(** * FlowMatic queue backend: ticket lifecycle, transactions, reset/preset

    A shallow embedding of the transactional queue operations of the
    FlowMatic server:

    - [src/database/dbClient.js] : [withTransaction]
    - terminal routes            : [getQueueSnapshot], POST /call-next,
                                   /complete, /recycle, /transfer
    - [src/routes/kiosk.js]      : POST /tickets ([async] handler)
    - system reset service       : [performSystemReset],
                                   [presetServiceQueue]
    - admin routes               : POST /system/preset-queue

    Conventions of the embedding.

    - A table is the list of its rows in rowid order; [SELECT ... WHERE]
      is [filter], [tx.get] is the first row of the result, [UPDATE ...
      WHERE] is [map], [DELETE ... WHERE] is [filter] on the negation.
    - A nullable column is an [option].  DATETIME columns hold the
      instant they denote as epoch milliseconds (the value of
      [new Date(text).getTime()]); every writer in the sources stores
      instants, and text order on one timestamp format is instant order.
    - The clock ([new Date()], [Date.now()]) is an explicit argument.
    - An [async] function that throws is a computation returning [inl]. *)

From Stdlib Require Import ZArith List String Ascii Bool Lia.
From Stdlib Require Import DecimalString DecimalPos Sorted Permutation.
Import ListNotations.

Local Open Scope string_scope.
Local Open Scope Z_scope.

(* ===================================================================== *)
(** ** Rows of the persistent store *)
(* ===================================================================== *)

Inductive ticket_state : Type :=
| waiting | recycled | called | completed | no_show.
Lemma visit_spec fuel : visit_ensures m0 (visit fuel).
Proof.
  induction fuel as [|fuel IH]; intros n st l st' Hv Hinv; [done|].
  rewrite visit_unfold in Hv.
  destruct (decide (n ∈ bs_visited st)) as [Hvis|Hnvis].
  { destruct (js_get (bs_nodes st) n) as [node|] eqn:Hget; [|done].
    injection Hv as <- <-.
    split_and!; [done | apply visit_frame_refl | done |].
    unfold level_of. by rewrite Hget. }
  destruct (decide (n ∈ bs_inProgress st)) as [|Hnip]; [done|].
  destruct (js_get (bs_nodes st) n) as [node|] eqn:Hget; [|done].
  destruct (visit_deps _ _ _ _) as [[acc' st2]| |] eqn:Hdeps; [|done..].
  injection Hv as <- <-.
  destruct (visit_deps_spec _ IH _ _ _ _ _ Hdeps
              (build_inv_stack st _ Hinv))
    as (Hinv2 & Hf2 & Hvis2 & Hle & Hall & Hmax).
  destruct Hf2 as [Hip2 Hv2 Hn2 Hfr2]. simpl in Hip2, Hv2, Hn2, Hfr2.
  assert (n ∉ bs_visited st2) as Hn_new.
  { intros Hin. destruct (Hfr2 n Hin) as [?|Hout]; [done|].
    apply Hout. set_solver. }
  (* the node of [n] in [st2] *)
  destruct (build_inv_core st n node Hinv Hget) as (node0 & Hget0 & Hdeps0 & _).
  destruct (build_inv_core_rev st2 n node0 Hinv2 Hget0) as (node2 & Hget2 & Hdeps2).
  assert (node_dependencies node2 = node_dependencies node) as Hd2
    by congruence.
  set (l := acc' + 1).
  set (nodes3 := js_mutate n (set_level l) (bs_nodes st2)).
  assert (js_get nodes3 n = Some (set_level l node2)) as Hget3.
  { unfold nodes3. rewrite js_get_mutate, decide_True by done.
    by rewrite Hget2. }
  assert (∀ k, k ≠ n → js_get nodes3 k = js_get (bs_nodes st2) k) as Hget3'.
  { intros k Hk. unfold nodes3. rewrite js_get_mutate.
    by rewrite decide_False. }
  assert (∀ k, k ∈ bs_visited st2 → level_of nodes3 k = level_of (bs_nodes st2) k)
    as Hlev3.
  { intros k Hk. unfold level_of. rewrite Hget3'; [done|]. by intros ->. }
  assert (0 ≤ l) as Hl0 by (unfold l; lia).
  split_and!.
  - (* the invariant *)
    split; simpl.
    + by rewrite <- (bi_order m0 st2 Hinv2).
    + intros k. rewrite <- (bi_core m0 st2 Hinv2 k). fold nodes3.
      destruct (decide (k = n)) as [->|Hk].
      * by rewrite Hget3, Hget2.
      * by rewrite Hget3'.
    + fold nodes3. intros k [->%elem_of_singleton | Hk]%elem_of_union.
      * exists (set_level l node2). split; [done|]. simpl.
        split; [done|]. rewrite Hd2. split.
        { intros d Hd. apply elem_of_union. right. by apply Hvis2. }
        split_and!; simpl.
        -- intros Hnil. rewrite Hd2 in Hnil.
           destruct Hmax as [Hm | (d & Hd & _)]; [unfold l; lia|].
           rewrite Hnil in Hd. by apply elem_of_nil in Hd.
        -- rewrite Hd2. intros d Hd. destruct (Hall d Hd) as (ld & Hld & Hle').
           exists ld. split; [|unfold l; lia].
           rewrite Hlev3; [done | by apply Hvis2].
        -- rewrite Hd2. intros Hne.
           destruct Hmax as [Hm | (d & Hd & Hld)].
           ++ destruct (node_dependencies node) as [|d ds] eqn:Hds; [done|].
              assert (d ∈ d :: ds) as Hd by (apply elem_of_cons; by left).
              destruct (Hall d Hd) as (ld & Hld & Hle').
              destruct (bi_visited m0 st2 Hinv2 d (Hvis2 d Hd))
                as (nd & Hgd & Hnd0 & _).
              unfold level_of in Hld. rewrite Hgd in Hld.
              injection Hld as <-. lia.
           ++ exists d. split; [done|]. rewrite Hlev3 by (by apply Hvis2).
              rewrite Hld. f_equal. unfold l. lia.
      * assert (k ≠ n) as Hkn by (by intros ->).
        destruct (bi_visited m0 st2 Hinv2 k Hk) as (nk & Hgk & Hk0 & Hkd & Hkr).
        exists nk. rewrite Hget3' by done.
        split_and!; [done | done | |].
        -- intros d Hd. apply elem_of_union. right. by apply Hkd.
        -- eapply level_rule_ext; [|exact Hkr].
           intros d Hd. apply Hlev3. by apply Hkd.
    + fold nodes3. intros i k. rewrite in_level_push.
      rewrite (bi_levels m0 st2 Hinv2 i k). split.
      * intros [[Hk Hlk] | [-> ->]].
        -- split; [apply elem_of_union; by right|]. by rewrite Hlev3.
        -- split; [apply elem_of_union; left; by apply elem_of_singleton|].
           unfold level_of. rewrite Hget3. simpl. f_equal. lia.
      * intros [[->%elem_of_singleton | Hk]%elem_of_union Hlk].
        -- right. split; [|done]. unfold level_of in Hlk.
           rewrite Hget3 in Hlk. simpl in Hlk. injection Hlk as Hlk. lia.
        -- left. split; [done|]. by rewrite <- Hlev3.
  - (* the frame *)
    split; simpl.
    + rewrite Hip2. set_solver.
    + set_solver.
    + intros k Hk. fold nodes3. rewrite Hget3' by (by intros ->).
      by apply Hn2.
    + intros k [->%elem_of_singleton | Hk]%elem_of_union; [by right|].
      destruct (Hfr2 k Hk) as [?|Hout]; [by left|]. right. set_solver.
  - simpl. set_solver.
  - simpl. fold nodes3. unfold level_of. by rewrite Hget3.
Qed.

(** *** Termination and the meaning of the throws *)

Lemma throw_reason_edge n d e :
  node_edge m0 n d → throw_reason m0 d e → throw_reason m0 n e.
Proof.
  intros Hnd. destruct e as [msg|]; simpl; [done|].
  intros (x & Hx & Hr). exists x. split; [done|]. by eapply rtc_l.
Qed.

- - - - - - -

Problem description → Repeat, without change, each line of the data above from the one that contains "k. rewrite in_level_push." through the final line, counting both.

Solution to the exercise →
    + fold nodes3. intros i k. rewrite in_level_push.
      rewrite (bi_levels m0 st2 Hinv2 i k). split.
      * intros [[Hk Hlk] | [-> ->]].
        -- split; [apply elem_of_union; by right|]. by rewrite Hlev3.
        -- split; [apply elem_of_union; left; by apply elem_of_singleton|].
           unfold level_of. rewrite Hget3. simpl. f_equal. lia.
      * intros [[->%elem_of_singleton | Hk]%elem_of_union Hlk].
        -- right. split; [|done]. unfold level_of in Hlk.
           rewrite Hget3 in Hlk. simpl in Hlk. injection Hlk as Hlk. lia.
        -- left. split; [done|]. by rewrite <- Hlev3.
  - (* the frame *)
    split; simpl.
    + rewrite Hip2. set_solver.
    + set_solver.
    + intros k Hk. fold nodes3. rewrite Hget3' by (by intros ->).
      by apply Hn2.
    + intros k [->%elem_of_singleton | Hk]%elem_of_union; [by right|].
      destruct (Hfr2 k Hk) as [?|Hout]; [by left|]. right. set_solver.
  - simpl. set_solver.
  - simpl. fold nodes3. unfold level_of. by rewrite Hget3.
Qed.

(** *** Termination and the meaning of the throws *)

Lemma throw_reason_edge n d e :
  node_edge m0 n d → throw_reason m0 d e → throw_reason m0 n e.
Proof.
  intros Hnd. destruct e as [msg|]; simpl; [done|].
  intros (x & Hx & Hr). exists x. split; [done|]. by eapply rtc_l.
Qed.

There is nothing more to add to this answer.